Nobel Prize-winning scientist and two nuclear weapons designers in an unprecedented appeal over the new plant, which is to recover plutonium from spent nuclear power station fuel from German and Japanese as well as British reactors.

Their letter was sent last week, in advance of tomorrow's final deadline for public comments on whether BNFL should be allowed to operate Thorp.

They allege that 'however great the precautions, Thorp operation and the transport of separated plutonium on this unprecedented scale will increase the risk that some of this material will fall into the hands of terrorists or will be diverted to military use by a nation aspiring to nuclear weapons.'

One of the signatories is Carson Mark, a bomb designer at the Los Alamos nuclear weapons laboratory in the United States. When head of the Los Alamos theoretical division, Dr Mark showed that reactor grade plutonium - similar to the material to be produced at Thorp - could be used to make a nuclear bomb.

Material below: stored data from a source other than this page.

(* ===== verification/Spec.v ===== *)
(** * The database the server promises: an abstract specification

    A key holds a [content] (a string, a list, a finite set, a finite map from
    fields to values, or a finite map from members to scores) and perhaps a
    deadline.  A command is specified by one [Spec]: the number of arguments it
    takes and its effect, a function of the two clock readings, its arguments and
    what the key holds, to a reply and what the key holds afterwards.  Nothing
    here mentions tables, slots, sorted containers, pointers or cores;
    [DatabaseRefinement] shows that the commands of the server implement it. *)
From S2P Require Import Prelude CxxString Double Containers Value Shard Command Ranges Wire HashCommands ZSetCommands.
From Stdlib Require Import ZArith Lia.
From stdpp Require Import prelude gmap strings list_numbers sorting.

(** ** Contents *)

Inductive content :=
  | CNone
  | CString (s : string)
  | CList (l : list string)
  | CSet (X : gset string)
  | CHash (M : gmap string string)
  | CZSet (M : gmap string double).

#[export] Instance content_eq_dec : EqDecision content.
Proof. solve_decision. Defined.

(** What a key holds: a content and perhaps a deadline. *)
Abbreviation centry := (content * option Z)%type.

(** What the rest of the world sees of it at time [t]. *)
Definition live (t : Z) (e : option centry) : option centry :=
  e ≫= λ e, match e.2 with
            | Some d => if (d <? t)%Z then None else Some e
            | None => Some e
            end.

Definition as_list (c : content) : option (list string) :=
  match c with CList l => Some l | _ => None end.
Definition as_set (c : content) : option (gset string) :=
  match c with CSet X => Some X | _ => None end.
Definition as_hash (c : content) : option (gmap string string) :=
  match c with CHash M => Some M | _ => None end.
Definition as_zset (c : content) : option (gmap string double) :=
  match c with CZSet M => Some M | _ => None end.

(** ** Listing a set or a map in order *)

Section sorting.
Context {A K : Type} (key : A → K) (kltb : K → K → bool).

Definition sort_le (x y : A) : Prop := kltb (key y) (key x) = false.
#[export] Instance sort_le_dec : RelDecision sort_le.
Proof. intros x y. unfold sort_le. apply _. Defined.

Definition sort_by (l : list A) : list A := merge_sort sort_le l.
End sorting.

Definition set_list (X : gset string) : list string := sort_by (λ x, x) string_ltb (elements X).
Definition hash_list (M : gmap string string) : list (string * string) :=
  sort_by fst string_ltb (map_to_list M).
(** By score, then by member. *)
Definition zset_list (M : gmap string double) : list (string * double) :=
  sort_by (λ p, (d_key p.2, p.1)) pair_ltb (map_to_list M).

(** ** Replies *)

Definition wrong_args (cmd : string) : resp :=
  RError ("ERR wrong number of arguments for '" +:+ cmd +:+ "'").
Definition wrong_kind : resp :=
  RError "ERR WRONGTYPE Operation against a key holding the wrong kind of value".
Definition not_integer : resp := RError "ERR value is not an integer or out of range".
Definition not_float : resp := RError "ERR value is not a valid float".
Definition count (n : nat) : resp := RInt (Z.of_nat n).
Definition maybe_bulk (o : option string) : resp :=
  match o with Some s => RBulk s | None => RNil end.

(** ** Effects on the content of a live key

    [None] for the new content: it stays as it is. *)

Abbreviation effect := (option content → resp * option content).

(** A command for one kind of content: [missing] is its reply for an absent
    key. *)
Definition reading {A} (as_kind : content → option A) (missing : resp) (f : A → resp) : effect :=
  λ o, match o with
       | None => (missing, None)
       | Some c => match as_kind c with Some a => (f a, None) | None => (wrong_kind, None) end
       end.

Definition updating {A} (as_kind : content → option A) (mk : A → content) (missing : resp)
    (f : A → resp * A) : effect :=
  λ o, match o with
       | None => (missing, None)
       | Some c =>
           match as_kind c with
           | Some a => ((f a).1, Some (mk (f a).2))
           | None => (wrong_kind, None)
           end
       end.

(** An absent key is taken to hold [fresh]. *)
Definition making {A} (as_kind : content → option A) (mk : A → content) (fresh : A)
    (f : A → resp * A) : effect :=
  λ o, match o with
       | None => ((f fresh).1, Some (mk (f fresh).2))
       | Some c => updating as_kind mk RNil f (Some c)
       end.

Definition e_get : effect := λ o,
  (match o with
   | None => RNil
   | Some (CString s) => RBulk s
   | Some _ => wrong_kind
   end, None).

Definition e_lpush (xs : list string) : effect :=
  making as_list CList [] (λ l, (count (length xs + length l), reverse xs ++ l)).
Definition e_rpush (xs : list string) : effect :=
  making as_list CList [] (λ l, (count (length l + length xs), l ++ xs)).
Definition e_lpop : effect :=
  updating as_list CList RNil (λ l, (maybe_bulk (head l), tail l)).
Definition e_rpop : effect :=
  updating as_list CList RNil (λ l, (maybe_bulk (last l), removelast l)).
Definition e_llen : effect := reading as_list (RInt 0) (λ l, count (length l)).
Definition e_lrange (a b : string) : effect :=
  reading as_list (RArray []) (λ l,
    match stoi a, stoi b with
    | Ok i, Ok j => RArray (slice l i j)
    | _, _ => not_integer
    end).

Definition e_sadd (xs : list string) : effect :=
  making as_set CSet ∅ (λ X, (count (size (list_to_set xs ∖ X)), X ∪ list_to_set xs)).
Definition e_srem (xs : list string) : effect :=
  updating as_set CSet (RInt 0) (λ X, (count (size (X ∩ list_to_set xs)), X ∖ list_to_set xs)).
Definition e_smembers : effect := reading as_set (RArray []) (λ X, RArray (set_list X)).
Definition e_scard : effect := reading as_set (RInt 0) (λ X, count (size X)).

Definition without {V} (M : gmap string V) (ks : list string) : gmap string V :=
  filter (λ p, p.1 ∉ ks) M.

Definition e_hset (ps : list (string * string)) : effect :=
  making as_hash CHash ∅ (λ M,
    let M' := list_to_map (reverse ps) ∪ M in (count (size M' - size M), M')).
Definition e_hget (f : string) : effect := reading as_hash RNil (λ M, maybe_bulk (M !! f)).
Definition e_hgetall : effect := reading as_hash (RArray []) (λ M, RArray (flatten (hash_list M))).
Definition e_hdel (fs : list string) : effect :=
  updating as_hash CHash (RInt 0) (λ M, (count (size M - size (without M fs)), without M fs)).
Definition e_hlen : effect := reading as_hash (RInt 0) (λ M, count (size M)).

(** A member keeps its score when the new one is numerically equal. *)
Definition put_score (M : gmap string double) (e : ZSetEntry) : gmap string double :=
  if match M !! member e with Some old => deq old (score e) | None => false end then M
  else <[member e := score e]> M.

(** The pairs before a score that does not parse are stored all the same. *)
Definition e_zadd (l : list string) : effect :=
  making as_zset CZSet ∅ (λ M,
    let M' := fold_left put_score (zadd_prefix l) M in
    (if zadd_parses l then count (size M' - size M) else not_float, M')).
Definition e_zrem (ms : list string) : effect :=
  updating as_zset CZSet (RInt 0) (λ M, (count (size M - size (without M ms)), without M ms)).
Definition e_zcard : effect := reading as_zset (RInt 0) (λ M, count (size M)).
Definition e_zscore (m : string) : effect :=
  reading as_zset RNil (λ M, maybe_bulk (format_score <$> M !! m)).

(** A member, with its score behind it on request. *)
Definition zset_item (scores : bool) (p : string * double) : list string :=
  if scores then [p.1; format_score p.2] else [p.1].
Definition e_zrange (a b : string) (scores : bool) : effect :=
  reading as_zset (RArray []) (λ M,
    match stoi a, stoi b with
    | Ok i, Ok j => RArray (slice (zset_list M) i j ≫= zset_item scores)
    | _, _ => not_integer
    end).

(** ** Commands *)

(** [sp_effect t t' args e]: [t] is the time of the first clock reading, which
    decides whether the key is live, [t'] of the second. *)
Record Spec := mkSpec {
  sp_name : string;
  sp_lower : string;               (* as the argument error spells it *)
  sp_arity : nat → bool;
  sp_effect : Z → Z → list string → option centry → resp * option centry
}.

(** The effect on an entry: an expired one is dropped first, a write keeps the
    deadline. *)
Definition on_live (f : list string → effect) (t t' : Z) (args : list string) (e : option centry)
    : resp * option centry :=
  let o := live t e in
  let '(r, c) := f args (fst <$> o) in
  (r, match c with Some c => Some (c, o ≫= snd) | None => o end).

Definition s_set (t t' : Z) (args : list string) (e : option centry) : resp * option centry :=
  (RSimple "OK", Some (CString (args !!! 2), None)).

(** An expired key that nothing has dropped yet counts. *)
Definition s_del (t t' : Z) (args : list string) (e : option centry) : resp * option centry :=
  (RInt (match e with Some _ => 1 | None => 0 end), None).

Definition s_expire (t t' : Z) (args : list string) (e : option centry) : resp * option centry :=
  match stol (args !!! 2) with
  | Ok seconds =>
      match live t e with
      | Some (c, _) => (RInt 1, Some (c, Some (t' + seconds * 1000)%Z))
      | None => (RInt 0, None)
      end
  | _ => (not_integer, e)
  end.

Definition ttl_left (t' : Z) (d : option Z) : Z :=
  let d := default (-1)%Z d in
  if (d =? -1)%Z then -1 else if (d - t' <? 0)%Z then -2 else Z.quot (d - t') 1000.

Definition s_ttl (t t' : Z) (args : list string) (e : option centry) : resp * option centry :=
  (RInt (match live t e with Some (_, d) => ttl_left t' d | None => -2 end), live t e).

Definition exact (n m : nat) : bool := m =? n.
Definition least (n m : nat) : bool := n <=? m.
Definition pairs (m : nat) : bool := (4 <=? m) && (m mod 2 =? 0).

Definition specs : list Spec :=
  [ mkSpec "SET" "set" (exact 3) s_set;
    mkSpec "GET" "get" (exact 2) (on_live (λ _, e_get));
    mkSpec "DEL" "del" (exact 2) s_del;
    mkSpec "LPUSH" "lpush" (least 3) (on_live (λ args, e_lpush (drop 2 args)));
    mkSpec "LPOP" "lpop" (exact 2) (on_live (λ _, e_lpop));
    mkSpec "LRANGE" "lrange" (exact 4) (on_live (λ args, e_lrange (args !!! 2) (args !!! 3)));
    mkSpec "RPUSH" "rpush" (least 3) (on_live (λ args, e_rpush (drop 2 args)));
    mkSpec "RPOP" "rpop" (exact 2) (on_live (λ _, e_rpop));
    mkSpec "LLEN" "llen" (exact 2) (on_live (λ _, e_llen));
    mkSpec "SADD" "sadd" (least 3) (on_live (λ args, e_sadd (drop 2 args)));
    mkSpec "SMEMBERS" "smembers" (exact 2) (on_live (λ _, e_smembers));
    mkSpec "SCARD" "scard" (exact 2) (on_live (λ _, e_scard));
    mkSpec "SREM" "srem" (least 3) (on_live (λ args, e_srem (drop 2 args)));
    mkSpec "HSET" "hset" pairs (on_live (λ args, e_hset (pairs_of (drop 2 args))));
    mkSpec "HGET" "hget" (exact 3) (on_live (λ args, e_hget (args !!! 2)));
    mkSpec "HGETALL" "hgetall" (exact 2) (on_live (λ _, e_hgetall));
    mkSpec "HDEL" "hdel" (least 3) (on_live (λ args, e_hdel (drop 2 args)));
    mkSpec "HLEN" "hlen" (exact 2) (on_live (λ _, e_hlen));
    mkSpec "ZADD" "zadd" pairs (on_live (λ args, e_zadd (drop 2 args)));
    mkSpec "ZRANGE" "zrange" (least 4)
      (on_live (λ args, e_zrange (args !!! 2) (args !!! 3) (withscores args)));
    mkSpec "ZREM" "zrem" (least 3) (on_live (λ args, e_zrem (drop 2 args)));
    mkSpec "ZCARD" "zcard" (exact 2) (on_live (λ _, e_zcard));
    mkSpec "ZSCORE" "zscore" (exact 3) (on_live (λ args, e_zscore (args !!! 2)));
    mkSpec "EXPIRE" "expire" (exact 3) s_expire;
    mkSpec "TTL" "ttl" (exact 2) s_ttl ].

(** One command on one key. *)
Definition sp_run (sp : Spec) (t t' : Z) (args : list string) (e : option centry)
    : resp * option centry :=
  if sp_arity sp (length args) then sp_effect sp t t' args e else (wrong_args (sp_lower sp), e).

Definition find_spec (name : string) : option Spec :=
  snd <$> list_find (λ sp, sp_name sp = name) specs.

(** Where the server's integer types can count the elements of the reply. *)
Definition range_ok (name : string) (o : option content) : Prop :=
  match o with
  | Some (CList l) => name = "LRANGE" → (Z.of_nat (length l) ≤ int_max)%Z
  | Some (CZSet M) => name = "ZRANGE" → (2 * Z.of_nat (size M) ≤ int_max)%Z
  | Some (CHash M) => name = "HGETALL" → (Z.of_nat (size M) * 2 < 2 ^ 64)%Z
  | _ => True
  end.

For more than 15 years, it has been a matter of public record that in 1962, at its Nevada desert test site, the Americans successfully exploded a nuclear weapon made from reactor grade plutonium.

The British Government has always stonewalled on this issue and its Statement of Policy on Reprocessing and Operation of the Thermal Oxide Reprocessing Plant at Sellafield, published in July this year, commented only that 'It is not the Government's policy to comment on the details of any weapons tests which may be alleged to have been carried out.'

British Nuclear Fuels estimates that the company is losing pounds 2m for every week Thorp, built at a cost of about pounds 1.85bn, stands idle awaiting Government permission to start up. It is expected that permission will be forthcoming within the next couple of months, but the

environmental lobby group Greenpeace has promised that it will seek judicial review if

the Government gives the go- ahead without first holding a public inquiry.